Which organ is described as highly vascular, gland-like but ductless, located near the cardiac end of the stomach, where the blood undergoes corpuscular changes?

Explanation:
The key idea is choosing an organ that is highly vascular, acts in filtering blood rather than secreting things through ducts, and is closely associated with the stomach so blood can undergo processing there. The spleen fits: it’s a very vascular organ with tissue that resembles glandular tissue but has no excretory ducts. It sits alongside the stomach, near its upper left side, and its main job is filtering blood and remodeling circulating cells, including removing old red blood cells (corpuscular changes). That blood-filtering function is what the description is pointing to. Other options don’t match this combination of vascular, gland-like yet ductless tissue and hematologic processing.
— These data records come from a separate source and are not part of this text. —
(* ===== verification/HttpMessage.v ===== *)
(** * HTTP messages (http/http_request.{h,cc}, http/http_response.{h,cc})

    [HttpRequest] and [HttpResponse] as records with the members of the classes
    (the [mutable] query cache included), one definition per method.
    Serialization is against the [ByteQueue] interface, like the sources write
    into a [buffer::Buffer*]. *)

From S2P Require Import Prelude StdMap CStr Buffer Url.

Inductive Method :=
| kInvalid | kGet | kPost | kPut | kDelete | kHead | kOptions | kPatch.

#[export] Instance Method_eq_dec : EqDecision Method.
Proof. solve_decision. Defined.

Definition methodToString (m : Method) : bytes :=
  match m with
  | kGet => bs "GET"
  | kPost => bs "POST"
  | kPut => bs "PUT"
  | kDelete => bs "DELETE"
  | kHead => bs "HEAD"
  | kOptions => bs "OPTIONS"
  | kPatch => bs "PATCH"
  | kInvalid => bs "INVALID"
  end.

Definition methodFromString (s : bytes) : Method :=
  if bool_decide (s = bs "GET") then kGet
  else if bool_decide (s = bs "POST") then kPost
  else if bool_decide (s = bs "PUT") then kPut
  else if bool_decide (s = bs "DELETE") then kDelete
  else if bool_decide (s = bs "HEAD") then kHead
  else if bool_decide (s = bs "OPTIONS") then kOptions
  else if bool_decide (s = bs "PATCH") then kPatch
  else kInvalid.

Definition toLower (s : bytes) : bytes := map tolower s.

(** ** Requests *)
Module HttpRequest.

Record HttpRequest := mkHttpRequest {
  method_ : Method;
  path_ : bytes;
  query_ : bytes;
  version_ : bytes;
  headers_ : stdmap bytes bytes;
  body_ : bytes;
  query_params_ : QueryParams;
  query_parsed_ : bool;
}.
#[export] Instance HttpRequest_settable : Settable HttpRequest := fun r =>
  mkHttpRequest (method_ r) (path_ r) (query_ r) (version_ r) (headers_ r) (body_ r)
    (query_params_ r) (query_parsed_ r).

Definition HttpRequest_new : HttpRequest :=
  mkHttpRequest kInvalid [] [] (bs "HTTP/1.1") [] [] [] false.

Definition setMethod (m : Method) (r : HttpRequest) : HttpRequest := r <| method_ := m |>.
Definition setPath (p : bytes) (r : HttpRequest) : HttpRequest := r <| path_ := p |>.
Definition setQuery (q : bytes) (r : HttpRequest) : HttpRequest :=
  r <| query_ := q |> <| query_parsed_ := false |> <| query_params_ := [] |>.
Definition setVersion (v : bytes) (r : HttpRequest) : HttpRequest := r <| version_ := v |>.
Definition setBody (b : bytes) (r : HttpRequest) : HttpRequest := r <| body_ := b |>.
Definition appendBody (s : bytes) (r : HttpRequest) : HttpRequest :=
  r <| body_ := body_ r ++ s |>.

Definition addHeader (key value : bytes) (r : HttpRequest) : HttpRequest :=
  r <| headers_ := minsert (toLower key) value (headers_ r) |>.

Definition header (key : bytes) (r : HttpRequest) : bytes :=
  default [] (mlookup (toLower key) (headers_ r)).

Definition hasHeader (key : bytes) (r : HttpRequest) : bool :=
  mhas (toLower key) (headers_ r).

(** The cache is filled on first use: the parameters and the updated object. *)
Definition queryParams (r : HttpRequest) : QueryParams * HttpRequest :=
  let r1 :=
    if query_parsed_ r then r
    else r <| query_params_ := parseQuery (query_ r) |> <| query_parsed_ := true |> in
  (query_params_ r1, r1).

Definition queryParam (key : bytes) (r : HttpRequest) : bytes * HttpRequest :=
  let '(p, r1) := queryParams r in (default [] (mlookup key p), r1).

Definition hasQueryParam (key : bytes) (r : HttpRequest) : bool * HttpRequest :=
  let '(p, r1) := queryParams r in (mhas key p, r1).

Definition formParams (r : HttpRequest) : QueryParams :=
  let ct := toLower (header (bs "content-type") r) in
  if contains (bs "application/x-www-form-urlencoded") ct
  then parseQuery (body_ r) else [].

Definition keepAlive (r : HttpRequest) : bool :=
  let conn := toLower (header (bs "connection") r) in
  if bool_decide (version_ r = bs "HTTP/1.1")
  then negb (bool_decide (conn = bs "close"))
  else bool_decide (conn = bs "keep-alive").

Definition reset (r : HttpRequest) : HttpRequest :=
  r <| method_ := kInvalid |> <| path_ := [] |> <| query_ := [] |>
    <| version_ := bs "HTTP/1.1" |> <| headers_ := [] |> <| body_ := [] |>
    <| query_params_ := [] |> <| query_parsed_ := false |>.

(** One line of the header section. *)
Definition header_line (kv : bytes * bytes) : bytes := kv.1 ++ bs ": " ++ kv.2 ++ CRLF.

(** The local [head] of [appendTo]. *)
Definition request_head (r : HttpRequest) (host : bytes) : bytes :=
  methodToString (method_ r) ++ bs " " ++
  (match path_ r with [] => bs "/" | p => p end) ++
  (match query_ r with [] => [] | q => bs "?" ++ q end) ++
  bs " HTTP/1.1" ++ CRLF ++
  (if negb (bool_decide (host = [])) && negb (mhas (bs "host") (headers_ r))
   then header_line (bs "Host", host) else []) ++
  concat (map (fun kv => if bool_decide (kv.1 = bs "content-length") then []
                         else header_line kv) (headers_ r)) ++
  bs "Content-Length: " ++ to_string (zlen (body_ r)) ++ CRLF ++ CRLF.

Definition appendTo {B} `{ByteQueue B} (r : HttpRequest) (host : bytes) (buf : B) : B :=
  let buf1 := bq_append (request_head r host) buf in
  match body_ r with [] => buf1 | b => bq_append b buf1 end.

(** What [appendTo] leaves in the buffer. *)
Lemma appendTo_bytes `{ByteQueueLaws B} r host (buf : B) :
  bq_wf buf ->
  bq_wf (appendTo r host buf) /\
  bq_bytes (appendTo r host buf) = bq_bytes buf ++ request_head r host ++ body_ r.
Proof.
  intros Hwf. unfold appendTo. destruct (body_ r) as [|c b] eqn:E.
  - rewrite app_nil_r. split; [by apply bq_append_wf|by apply bq_append_bytes].
  - split; [by repeat apply bq_append_wf|].
    rewrite !bq_append_bytes by (try apply bq_append_wf; done). by rewrite app_assoc.
Qed.

(** ** Header access *)
Lemma toLower_idem s : toLower (toLower s) = toLower s.
Proof. unfold toLower. induction s; simpl; [done|]. by rewrite tolower_idem, IHs. Qed.

(** Header names are case-insensitive: after [addHeader key value], any
    spelling of [key] reads [value], and every other name reads what it did. *)
Theorem header_addHeader key value key' r :
  header key' (addHeader key value r) =
  if bool_decide (toLower key = toLower key') then value else header key' r.
Proof.
  unfold header, addHeader; simpl. case_bool_decide as E.
  - rewrite E. by rewrite mlookup_insert_eq.
  - by rewrite mlookup_insert_ne.
Qed.

(** ** The query cache *)
Definition cache_ok (r : HttpRequest) : Prop :=
  query_parsed_ r = true -> query_params_ r = parseQuery (query_ r).

(** Every way a request object is changed. *)
Inductive request_step : HttpRequest -> HttpRequest -> Prop :=
| rs_method m r : request_step r (setMethod m r)
| rs_path p r : request_step r (setPath p r)
| rs_query q r : request_step r (setQuery q r)
| rs_version v r : request_step r (setVersion v r)
| rs_body b r : request_step r (setBody b r)
| rs_append s r : request_step r (appendBody s r)
| rs_header k v r : request_step r (addHeader k v r)
| rs_params r : request_step r (queryParams r).2
| rs_param k r : request_step r (queryParam k r).2
| rs_hasparam k r : request_step r (hasQueryParam k r).2
| rs_reset r : request_step r (reset r).

Lemma queryParams_cache r :
  cache_ok r -> (queryParams r).1 = parseQuery (query_ r) /\ cache_ok (queryParams r).2.
Proof.
  unfold queryParams, cache_ok. intros H. destruct (query_parsed_ r) eqn:E; simpl; auto.
Qed.

Lemma request_step_cache r r' : request_step r r' -> cache_ok r -> cache_ok r'.
Proof.
  destruct 1; intros Hc; try exact Hc; try (by intros ?).
  - by apply queryParams_cache.
  - unfold queryParam. destruct (queryParams r) as [p r1] eqn:E; simpl.
    pose proof (queryParams_cache r Hc) as [_ H]. by rewrite E in H.
  - unfold hasQueryParam. destruct (queryParams r) as [p r1] eqn:E; simpl.
    pose proof (queryParams_cache r Hc) as [_ H]. by rewrite E in H.
Qed.

(** The lazily parsed query cache is never stale: in every state reachable
    by the request's methods, [queryParams] is the parse of the current query. *)
Theorem queryParams_fresh r :
  rtc request_step HttpRequest_new r -> (queryParams r).1 = parseQuery (query_ r).
Proof.
  intros Hr. assert (cache_ok r) as Hc; [|by apply queryParams_cache].
  assert (H0 : cache_ok HttpRequest_new) by done. revert H0.
  induction Hr as [|r r1 r2 Hs Hr IH]; [done|].
  intros H0. apply IH. by eapply request_step_cache.
Qed.

Lemma queryParams_fresh_witness :
  (queryParams (setQuery (bs "b=2") (queryParams (setQuery (bs "a=1") HttpRequest_new)).2)).1
  = parseQuery (bs "b=2").
Proof.
  apply (queryParams_fresh (setQuery (bs "b=2") (queryParams (setQuery (bs "a=1") HttpRequest_new)).2)).
  eapply rtc_l; [apply (rs_query (bs "a=1"))|].
  eapply rtc_l; [apply rs_params|].
  eapply rtc_l; [apply (rs_query (bs "b=2"))|apply rtc_refl].
Defined.

End HttpRequest.

(** ** Responses *)
Module HttpResponse.

Record HttpResponse := mkHttpResponse {
  status_code_ : Z;
  status_reason_ : bytes;
  headers_ : stdmap bytes bytes;
  body_ : bytes;
  keep_alive_ : bool;
}.
#[export] Instance HttpResponse_settable : Settable HttpResponse := fun r =>
  mkHttpResponse (status_code_ r) (status_reason_ r) (headers_ r) (body_ r) (keep_alive_ r).

Definition HttpResponse_new (keep_alive : bool) : HttpResponse :=
  mkHttpResponse 200 (bs "OK") [] [] keep_alive.

Definition defaultReason (code : Z) : bytes :=
  match code with
  | 200 => bs "OK"
  | 201 => bs "Created"
  | 204 => bs "No Content"
  | 301 => bs "Moved Permanently"
  | 302 => bs "Found"
  | 304 => bs "Not Modified"
  | 400 => bs "Bad Request"
  | 401 => bs "Unauthorized"
  | 403 => bs "Forbidden"
  | 404 => bs "Not Found"
  | 405 => bs "Method Not Allowed"
  | 408 => bs "Request Timeout"
  | 413 => bs "Payload Too Large"
  | 429 => bs "Too Many Requests"
  | 500 => bs "Internal Server Error"
  | 501 => bs "Not Implemented"
  | 503 => bs "Service Unavailable"
  | _ => bs "OK"
  end%Z.

Definition setStatus (code : Z) (reason : bytes) (r : HttpResponse) : HttpResponse :=
  r <| status_code_ := code |>
    <| status_reason_ := match reason with [] => defaultReason code | _ => reason end |>.

Definition addHeader (key value : bytes) (r : HttpResponse) : HttpResponse :=
  r <| headers_ := minsert key value (headers_ r) |>.

Definition header (key : bytes) (r : HttpResponse) : bytes :=
  default [] (mlookup key (headers_ r)).

Definition setContentType (type_ : bytes) (r : HttpResponse) : HttpResponse :=
  addHeader (bs "Content-Type") type_ r.

Definition setBody (b : bytes) (r : HttpResponse) : HttpResponse := r <| body_ := b |>.
Definition setKeepAlive (on : bool) (r : HttpResponse) : HttpResponse := r <| keep_alive_ := on |>.

Definition managed_header (k : bytes) : bool :=
  bool_decide (k = bs "Content-Length") || bool_decide (k = bs "Connection").

(** The local [head] of [appendTo]. *)
Definition response_head (r : HttpResponse) : bytes :=
  bs "HTTP/1.1 " ++ to_string (status_code_ r) ++ bs " " ++ status_reason_ r ++ CRLF ++
  bs "Content-Length: " ++ to_string (zlen (body_ r)) ++ CRLF ++
  bs "Connection: " ++ (if keep_alive_ r then bs "keep-alive" else bs "close") ++ CRLF ++
  concat (map (fun kv => if managed_header kv.1 then [] else HttpRequest.header_line kv)
              (headers_ r)) ++
  CRLF.

Definition appendTo {B} `{ByteQueue B} (r : HttpResponse) (buf : B) : B :=
  let buf1 := bq_append (response_head r) buf in
  match body_ r with [] => buf1 | b => bq_append b buf1 end.

Lemma response_appendTo_bytes `{ByteQueueLaws B} r (buf : B) :
  bq_wf buf ->
  bq_wf (appendTo r buf) /\
  bq_bytes (appendTo r buf) = bq_bytes buf ++ response_head r ++ body_ r.
Proof.
  intros Hwf. unfold appendTo. destruct (body_ r) as [|c b] eqn:E.
  - rewrite app_nil_r. split; [by apply bq_append_wf|by apply bq_append_bytes].
  - split; [by repeat apply bq_append_wf|].
    rewrite !bq_append_bytes by (try apply bq_append_wf; done). by rewrite app_assoc.
Qed.

End HttpResponse.

(** ** Methods *)
Lemma methodFromString_toString m : m <> kInvalid -> methodFromString (methodToString m) = m.
Proof. by destruct m. Qed.

Lemma methodToString_FromString s :
  methodFromString s <> kInvalid -> methodToString (methodFromString s) = s.
Proof.
  unfold methodFromString. intros H. repeat case_bool_decide; by subst.
Qed.

(** ** Line scanning, shared by the request and the response parser

    [findCrlf] (http/http_context.cc and http/response_parser.cc): the offset of
    the first CRLF. *)
Fixpoint findCrlf (s : bytes) : option nat :=
  match s with
  | a :: ((b :: _) as s') =>
    if bool_decide (a = CR) && bool_decide (b = LF) then Some 0 else S <$> findCrlf s'
  | _ => None
  end.

(** The value of a header field: leading spaces are dropped. *)
Fixpoint skip_sp (s : bytes) : bytes :=
  match s with
  | c :: s' => if bool_decide (c = SP) then skip_sp s' else s
  | [] => []
  end.

(** ** Scanning for CRLF *)
Lemma findCrlf_cons a b s :
  findCrlf (a :: b :: s) =
  if bool_decide (a = CR) && bool_decide (b = LF) then Some 0 else S <$> findCrlf (b :: s).
Proof. done. Qed.

Lemma findCrlf_bound s n : findCrlf s = Some n -> n + 2 <= length s.
Proof.
  revert n. induction s as [|a [|b s] IH]; intros n; [done..|].
  rewrite findCrlf_cons. case_if; [intros [= <-]; simpl; lia|].
  destruct (findCrlf (b :: s)) as [m|]; [|done]. intros [= <-].
  specialize (IH _ eq_refl). simpl in *. lia.
Qed.

(** A CRLF that has arrived stays the first one. *)
Lemma findCrlf_app s t n : findCrlf s = Some n -> findCrlf (s ++ t) = Some n.
Proof.
  revert n. induction s as [|a [|b s] IH]; intros n; [done..|].
  cbn [app]. rewrite !findCrlf_cons. case_if; [done|].
  destruct (findCrlf (b :: s)) as [m|]; [|done]. intros [= <-].
  specialize (IH _ eq_refl). cbn [app] in IH. by rewrite IH.
Qed.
The key idea is choosing an organ that is highly vascular, acts in filtering blood rather than secreting things through ducts, and is closely associated with the stomach so blood can undergo processing there. The spleen fits: it’s a very vascular organ with tissue that resembles glandular tissue but has no excretory ducts. It sits alongside the stomach, near its upper left side, and its main job is filtering blood and remodeling circulating cells, including removing old red blood cells (corpuscular changes). That blood-filtering function is what the description is pointing to. Other options don’t match this combination of vascular, gland-like yet ductless tissue and hematologic processing.